**Extracted entries:**
(** A property of the local variables that the pop, the bookkeeping and the
    expansion of a successor keep holds at every program point. *)
Lemma exec_point_state_ind task heuristic
    (make_open_entry : SearchNode -> num -> nat -> OpenEntry)
    (J : LoopState -> Prop) :
  ordering_policy make_open_entry ->
  J (initial_loop_state task heuristic make_open_entry) ->
  (forall st st', state_cost st' = state_cost st ->
     node_tiebreaker st' = node_tiebreaker st -> pushed st' = pushed st ->
     (forall e, e ∈ open st' -> e ∈ open st) ->
     J st -> J st') ->
  (forall st node op s,
     search_inv task heuristic make_open_entry st -> node ∈ pushed st ->
     (op, s) ∈ get_successor_states task (state node) ->
     J st ->
     J (expand_successor heuristic make_open_entry node (g node) st (op, s))) ->
  forall c st,
    exec_point task heuristic make_open_entry c ->
    config_state c = Some st -> J st.
Proof.
  intros Hpol J0 Jsub Jexp c st Hpt. revert st.
  assert (Hgen : forall c,
    rtc (exec task heuristic make_open_entry)
      (AtHead (initial_loop_state task heuristic make_open_entry)) c ->
    forall st, config_state c = Some st -> J st); [|by apply Hgen].
  clear c Hpt. apply (rtc_ind_r (fun c => forall st, config_state c = Some st -> J st)).
  - by intros st [= <-].
  - intros c c' Hr Hs IH st' Hc'.
    pose proof (config_inv_point _ _ _ _ Hpol Hr) as I.
    destruct c as [st|st node todo|r]; [| |done].
    + specialize (IH st eq_refl).
      destruct (heappop (open st)) as [[popped rest]|] eqn:E.
      * destruct (update_besth_fields (set_open st rest) (entry_h popped))
          as (Ec & Et & Eo & Ep & _).
        assert (Hsub : forall e, e ∈ rest -> e ∈ open st).
        { intros e He. rewrite (heappop_perm _ _ _ E).
          by apply list_elem_of_further. }
        destruct (exec_head_cases task heuristic make_open_entry st popped rest E)
          as [(_ & Hx)|[(_ & _ & Hx)|(_ & _ & Hx)]];
          unfold exec in Hs; rewrite Hx in Hs; apply (inj Some) in Hs;
          subst c'; simpl in Hc'; [|done|]; apply (inj Some) in Hc'; subst st';
          (eapply Jsub; [..|exact IH]; simpl; rewrite ?Ec, ?Et, ?Eo, ?Ep; done).
      * unfold exec in Hs. simpl in Hs. rewrite E in Hs.
        apply (inj Some) in Hs. by subst c'.
    + specialize (IH st eq_refl). destruct I as (I & Hn & done & Hd).
      destruct todo as [|[op s] todo].
      * apply (inj Some) in Hs. subst c'. apply (inj Some) in Hc'. subst st'.
        by eapply Jsub; [..|exact IH].
      * unfold exec in Hs. rewrite exec_step_for_cons in Hs.
        apply (inj Some) in Hs. subst c'. cbn [config_state] in Hc'.
        apply (inj Some) in Hc'. subst st'. apply Jexp; [done..| |done].
        rewrite Hd. apply elem_of_app. right. apply list_elem_of_here.
Qed.

Lemma tie_is_index_point task heuristic
    (make_open_entry : SearchNode -> num -> nat -> OpenEntry) c st :
  ordering_policy make_open_entry ->
  exec_point task heuristic make_open_entry c ->
  config_state c = Some st -> tie_is_index st.
Proof.
  intros Hpol. apply exec_point_state_ind; [done| | |].
  - unfold tie_is_index, initial_loop_state, heappush. simpl.
    set (root := make_root_node (initial_state task)).
    destruct (Hpol root (heuristic root) 0) as (_ & Et & En).
    split; [done|]. intros e ->%list_elem_of_singleton.
    rewrite Et, En. done.
  - intros st0 st' Ec Et Ep Hsub [H1 H2]. unfold tie_is_index.
    rewrite Et, Ep. split; [done|]. intros e He. by apply H2, Hsub.
  - intros st0 node op s _ _ _ [H1 H2].
    destruct (expand_successor_cases heuristic make_open_entry
                node (g node) st0 op s) as [[-> _]|(_ & _ & ->)]; [done|].
    set (child := make_child_node node op s).
    destruct (Hpol child (heuristic child) (node_tiebreaker st0 + 1))
      as (_ & Et & En).
    unfold tie_is_index. simpl. rewrite En. split; [lia|].
    intros e [->|He]%elem_of_cons.
    + rewrite Et, En, Nat.sub_diag. done.
    + destruct (H2 e He) as [Hle Hl]. split; [lia|].
      replace (node_tiebreaker st0 + 1 - entry_tie e)
        with (S (node_tiebreaker st0 - entry_tie e)) by lia.
      done.
Qed.

(** X7: the tiebreaker of an entry is the rank of its push (the root has
    0, and the list of pushed nodes, latest first, holds the node of the
    entry at that rank from its end), and of the entries with the same key
    and the same [h] the one pushed first is popped first. *)
Theorem equal_keys_first_in_first_out task heuristic
    (make_open_entry : SearchNode -> num -> nat -> OpenEntry) st least rest :
  ordering_policy make_open_entry ->
  exec_point task heuristic make_open_entry (AtHead st) ->
  heappop (open st) = Some (least, rest) ->
  (forall e, e ∈ open st ->
     entry_tie e < length (pushed st) /\
     pushed st !! (length (pushed st) - 1 - entry_tie e)
     = Some (entry_node e)) /\
  (forall e, e ∈ rest ->
     entry_f e = entry_f least -> entry_h e = entry_h least ->
     entry_tie least < entry_tie e).
Proof.
  intros Hpol Hpt E. split.
  - destruct (tie_is_index_point task heuristic make_open_entry _ st Hpol Hpt
                eq_refl) as [H1 H2].
    intros e He. destruct (H2 e He) as [Hle Hl]. split; [lia|].
    by replace (length (pushed st) - 1 - entry_tie e)
      with (node_tiebreaker st - entry_tie e) by lia.
  - intros e He Ef Eh.
    pose proof (heappop_unique_least _ _ _ _ _ _ Hpol Hpt E e He) as Hlt.
    apply entry_ltb_lex in Hlt as [Hlt|[_ [Hlt|[_ Hlt]]]]; [| |done].
    + by rewrite Ef, num_ltb_irrefl in Hlt.
    + by rewrite Eh, num_ltb_irrefl in Hlt.
Qed.

Lemma pushes_decrease_point task heuristic
    (make_open_entry : SearchNode -> num -> nat -> OpenEntry) c st :
  ordering_policy make_open_entry ->
  exec_point task heuristic make_open_entry c ->
  config_state c = Some st -> pushes_decrease (pushed st).
Proof.
  intros Hpol.
  apply (exec_point_state_ind task heuristic make_open_entry
           (fun st => pushes_decrease (pushed st))); [done| | |].
  - unfold initial_loop_state. simpl. split; [|done].
    by intros node' ?%elem_of_nil.
  - intros st0 st' _ _ Ep _ Hd. by rewrite Ep.
  - intros st0 node op s I _ _ Hd.
    destruct (expand_successor_cases heuristic make_open_entry
                node (g node) st0 op s) as [[-> _]|(_ & Hw & ->)]; [done|].
    set (child := make_child_node node op s).
    destruct (Hpol child (heuristic child) (node_tiebreaker st0 + 1))
      as (_ & _ & En).
    simpl. rewrite En. split; [|done]. intros node' Hn' Es. simpl in *.
    destruct (inv_cost_min _ _ _ _ I _ Hn') as (k & Hk & Hle).
    rewrite Es in Hk. destruct Hw as [?|(k' & Hk' & Hlt)]; [congruence|].
    assert (k' = k) by congruence. lia.
Qed.

Lemma pushes_decrease_lookup (l : list SearchNode) :
  pushes_decrease l ->
  forall i j a b, i < j -> l !! i = Some a -> l !! j = Some b ->
    state a = state b -> g a < g b.
Proof.
  induction l as [|node l IH]; intros Hd i j a b Hij Ha Hb Es; [done|].
  destruct Hd as [Hhd Htl]. destruct j as [|j]; [lia|]. simpl in Hb.
  destruct i as [|i]; simpl in Ha.
  - injection Ha as ->. apply Hhd; [|done]. by eapply list_elem_of_lookup_2.
  - apply (IH Htl i j); [lia|done..].
Qed.

(** X8: a state is pushed again only at a strictly smaller cost: of two
    nodes pushed for one state, the later one has the smaller [g]. No two
    pushed nodes have the same state and the same [g]. *)
Theorem repeated_push_is_cheaper task heuristic
    (make_open_entry : SearchNode -> num -> nat -> OpenEntry) c st :
  ordering_policy make_open_entry ->
  exec_point task heuristic make_open_entry c ->
  config_state c = Some st ->
  forall i j later earlier,
    i < j -> pushed st !! i = Some later -> pushed st !! j = Some earlier ->
    state later = state earlier -> g later < g earlier.
Proof.
  intros Hpol Hpt Hc. apply pushes_decrease_lookup.
  by eapply pushes_decrease_point.
Qed.

(** ** The frontier holds the way on *)

Lemma expanded_live_insert (live : State -> Prop) task
    (cost : gmap State nat) s c succs s' k :
  expanded_live live task cost s c succs ->
  (cost !! s' = None \/ exists c1, cost !! s' = Some c1 /\ k < c1) ->
  expanded_live live task (<[s' := k]> cost) s c succs.
Proof.
  intros [Hg Hall] Hw. split; [done|]. intros op s1 Hin Hr.
  destruct (Hall op s1 Hin Hr) as (c1 & Hc1 & Hle).
  destruct (decide (s' = s1)) as [->|Hne].
  - rewrite lookup_insert_eq. eexists. split; [done|].
    destruct Hw as [?|(c2 & ? & ?)]; [congruence|].
    assert (c2 = c1) by congruence. lia.
  - rewrite lookup_insert_ne by done. eauto.
Qed.

Section Frontier.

**Instructions for the task:**
List each line of the records that holds the string "succs".

**Response area:**
    (cost : gmap State nat) s c succs s' k :
  expanded_live live task cost s c succs ->
  expanded_live live task (<[s' := k]> cost) s c succs.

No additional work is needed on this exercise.